**What to work on:** Quote the lines below exactly, from the one that holds "E. unfold cbool in Ef." through the final line of the records, and only those.
======== Supplied records
(* ===== verification/Kalloc.v ===== *)
(** kalloc.c: the physical page allocator, with the count of free frames of the
    CS 3320 project.

    The free list is threaded through the free pages themselves: the first word
    of a free page is the address of the next one.  [free_rep s l] says that the
    list of the state [s] is [l], that it has no page twice, only whole pages of
    the memory above the kernel, and that [free_frame_cnt] is its length. *)

From S2P Require Import Prelude Params Mem State Spinlock.

Section kalloc.
Context `{Symbols}.

Definition on_kmem (f : kmem_t -> kmem_t) (s : kernel) : kernel := set_k_kmem (f (k_kmem s)) s.
Definition on_mem (f : memory -> memory) (s : kernel) : kernel := set_k_mem (f (k_mem s)) s.

Definition kfree (v : Z) : K unit :=
  if cbool (v mod PGSIZE) || (v <? sym_end) || (PHYSTOP <=? v2p v) then panic "kfree" else
  modify (on_mem (fun m => memset m (v2p v) 1 PGSIZE));;
  ul ← get (fun s => use_lock (k_kmem s));
  when (cbool ul) (acquire L_kmem);;
  modify (fun s => on_mem (fun m => st32 m (v2p v) (freelist (k_kmem s))) s);;
  modify (on_kmem (set_freelist v));;
  modify (fun s => set_k_free_frame_cnt (k_free_frame_cnt s + 1) s);;
  ul ← get (fun s => use_lock (k_kmem s));
  when (cbool ul) (release L_kmem).

Definition kalloc : K Z :=
  ul ← get (fun s => use_lock (k_kmem s));
  when (cbool ul) (acquire L_kmem);;
  r ← get (fun s => freelist (k_kmem s));
  when (cbool r) (
    modify (fun s => set_k_free_frame_cnt (k_free_frame_cnt s - 1) s);;
    modify (fun s => on_kmem (set_freelist (ld32 (k_mem s) (v2p r))) s));;
  ul ← get (fun s => use_lock (k_kmem s));
  when (cbool ul) (release L_kmem);;
  mret r.

(** [for(; p + PGSIZE <= vend; p += PGSIZE) kfree(p)]; the loop runs at most
    once per page of the range. *)
Definition freerange (vstart vend : Z) : K unit :=
  loop (Z.to_nat ((vend - vstart) / PGSIZE + 1))
    (fun p =>
       if u32 (p + PGSIZE) <=? vend
       then kfree p;; mret (inl (u32 (p + PGSIZE)))
       else mret (inr tt))
    (PGROUNDUP vstart).

Definition kinit1 (vstart vend : Z) : K unit :=
  initlock L_kmem "kmem";;
  modify (on_kmem (set_use_lock 0));;
  freerange vstart vend.

Definition kinit2 (vstart vend : Z) : K unit :=
  freerange vstart vend;;
  modify (on_kmem (set_use_lock 1)).

(** * The free list *)

(** A whole page of the memory above the kernel. *)
Definition page_ok (v : Z) : Prop :=
  v mod PGSIZE = 0 /\ sym_end <= v /\ v < KERNBASE + PHYSTOP.

Fixpoint chain (m : memory) (p : Z) (l : list Z) : Prop :=
  match l with
  | [] => p = 0
  | v :: l' => p = v /\ chain m (ld32 m (v2p v)) l'
  end.

Record free_rep (s : kernel) (l : list Z) : Prop := {
  fr_chain : chain (k_mem s) (freelist (k_kmem s)) l;
  fr_nodup : NoDup l;
  fr_pages : Forall page_ok l;
  fr_count : k_free_frame_cnt s = Z.of_nat (length l)
}.

(** The allocator's lock is free when it is in use. *)
Definition kmem_ready (s : kernel) : Prop :=
  use_lock (k_kmem s) <> 0 -> ready L_kmem s.

(** The states after a successful [kfree] and [kalloc]. *)
Definition freed (v : Z) (s : kernel) : kernel :=
  set_k_free_frame_cnt (k_free_frame_cnt s + 1)
    (on_kmem (set_freelist v)
       (on_mem (fun m => st32 (memset m (v2p v) 1 PGSIZE) (v2p v) (freelist (k_kmem s))) s)).

Definition popped (s : kernel) : kernel :=
  on_kmem (set_freelist (ld32 (k_mem s) (v2p (freelist (k_kmem s)))))
    (set_k_free_frame_cnt (k_free_frame_cnt s - 1) s).

Context {Hsym : SymbolsOk}.

Lemma page_ok_range v : page_ok v -> KERNLINK <= v < KERNBASE + PHYSTOP.
Proof. destruct 1 as (? & ? & ?). destruct Hsym. lia. Qed.

Lemma page_ok_v2p v : page_ok v -> v2p v = v - KERNBASE.
Proof. intros ?%page_ok_range. apply v2p_eq. lia. Qed.

Lemma page_ok_frame v : page_ok v -> EXTMEM <= v2p v < PHYSTOP /\ v2p v mod PGSIZE = 0.
Proof.
  intros Hv. rewrite page_ok_v2p by done. pose proof (page_ok_range v Hv).
  destruct Hv as (? & _). split; [lia|mlia].
Qed.

(** Distinct pages do not overlap. *)
Lemma page_disjoint v w :
  page_ok v -> page_ok w -> v <> w -> v2p w + PGSIZE <= v2p v \/ v2p v + PGSIZE <= v2p w.
Proof.
  intros Hv Hw Hne. rewrite !page_ok_v2p by done.
  destruct Hv as (Hv & _), Hw as (Hw & _). mlia.
Qed.

Lemma kfree_check v :
  cbool (v mod PGSIZE) || (v <? sym_end) || (PHYSTOP <=? v2p v) = false <->
  v mod PGSIZE = 0 /\ sym_end <= v /\ v2p v < PHYSTOP.
Proof. unfold cbool. lia. Qed.

Lemma page_ok_check v :
  page_ok v -> cbool (v mod PGSIZE) || (v <? sym_end) || (PHYSTOP <=? v2p v) = false.
Proof.
  intros Hv. apply kfree_check. pose proof (page_ok_frame v Hv).
  destruct Hv as (? & ? & ?). repeat split; lia.
Qed.

Lemma chain_ext m m' p l :
  (forall v, v ∈ l -> ld32 m (v2p v) = ld32 m' (v2p v)) -> chain m p l -> chain m' p l.
Proof.
  revert p. induction l as [|v l IH]; simpl; intros p Hm; [done|].
  intros [-> Hc]. split; [done|]. rewrite <- Hm by set_solver.
  apply IH; [|done]. intros w Hw. apply Hm. set_solver.
Qed.

Lemma kfree_eq v e s :
  page_ok v -> kmem_ready s -> kfree v e s = Done tt e (freed v s).
Proof.
  intros Hv Hr. unfold kfree. rewrite page_ok_check by done.
  erewrite bind_Done by done. erewrite bind_Done by done. simpl.
  destruct (cbool (use_lock (k_kmem s))) eqn:E; simpl.
  - assert (ready L_kmem s) as Hl by (apply Hr; unfold cbool in E; lia).
    set (s1 := on_mem _ s).
    erewrite bind_Done by (by apply (acquire_ready L_kmem e s1)).
    do 4 (erewrite bind_Done by done). simpl. rewrite E. simpl.
    by apply (release_acquired L_kmem e (freed v s)).
  - do 5 (erewrite bind_Done by done). simpl. by rewrite E.
Qed.

(** Whatever [kfree] is given, it panics or the page was a whole page. *)
Lemma kfree_panic v e s :
  ~ (v mod PGSIZE = 0 /\ sym_end <= v /\ v2p v < PHYSTOP) -> kfree v e s = Panic "kfree" s.
Proof.
  intros Hn. unfold kfree. rewrite <- kfree_check in Hn.
  apply not_false_is_true in Hn. by rewrite Hn.
Qed.

Lemma kalloc_eq e s :
  kmem_ready s ->
  kalloc e s =
    if cbool (freelist (k_kmem s)) then Done (freelist (k_kmem s)) e (popped s)
    else Done 0 e s.
Proof.
  intros Hr. unfold kalloc. erewrite bind_Done by done.
  destruct (cbool (use_lock (k_kmem s))) eqn:E; simpl.
  - assert (ready L_kmem s) as Hl by (apply Hr; unfold cbool in E; lia).
    erewrite bind_Done by (by apply acquire_ready).
    erewrite bind_Done by done. simpl.
    destruct (cbool (freelist (k_kmem s))) eqn:Ef; simpl.
    + do 2 (erewrite bind_Done by done). simpl. rewrite E. simpl.
      erewrite bind_Done by (by apply (release_acquired L_kmem e (popped s))). done.
    + do 2 (erewrite bind_Done by done). simpl. rewrite E. simpl.
      erewrite bind_Done by (by apply release_acquired). unfold cbool in Ef.
      replace (freelist (k_kmem s)) with 0 by lia. done.
  - do 2 (erewrite bind_Done by done). simpl.
    destruct (cbool (freelist (k_kmem s))) eqn:Ef; simpl.
    + do 2 (erewrite bind_Done by done). simpl. rewrite E. done.
    + do 2 (erewrite bind_Done by done). simpl. rewrite E. unfold cbool in Ef.
      replace (freelist (k_kmem s)) with 0 by lia. done.
Qed.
================
**Written solution:**
    + do 2 (erewrite bind_Done by done). simpl. rewrite E. unfold cbool in Ef.
      replace (freelist (k_kmem s)) with 0 by lia. done.
Qed.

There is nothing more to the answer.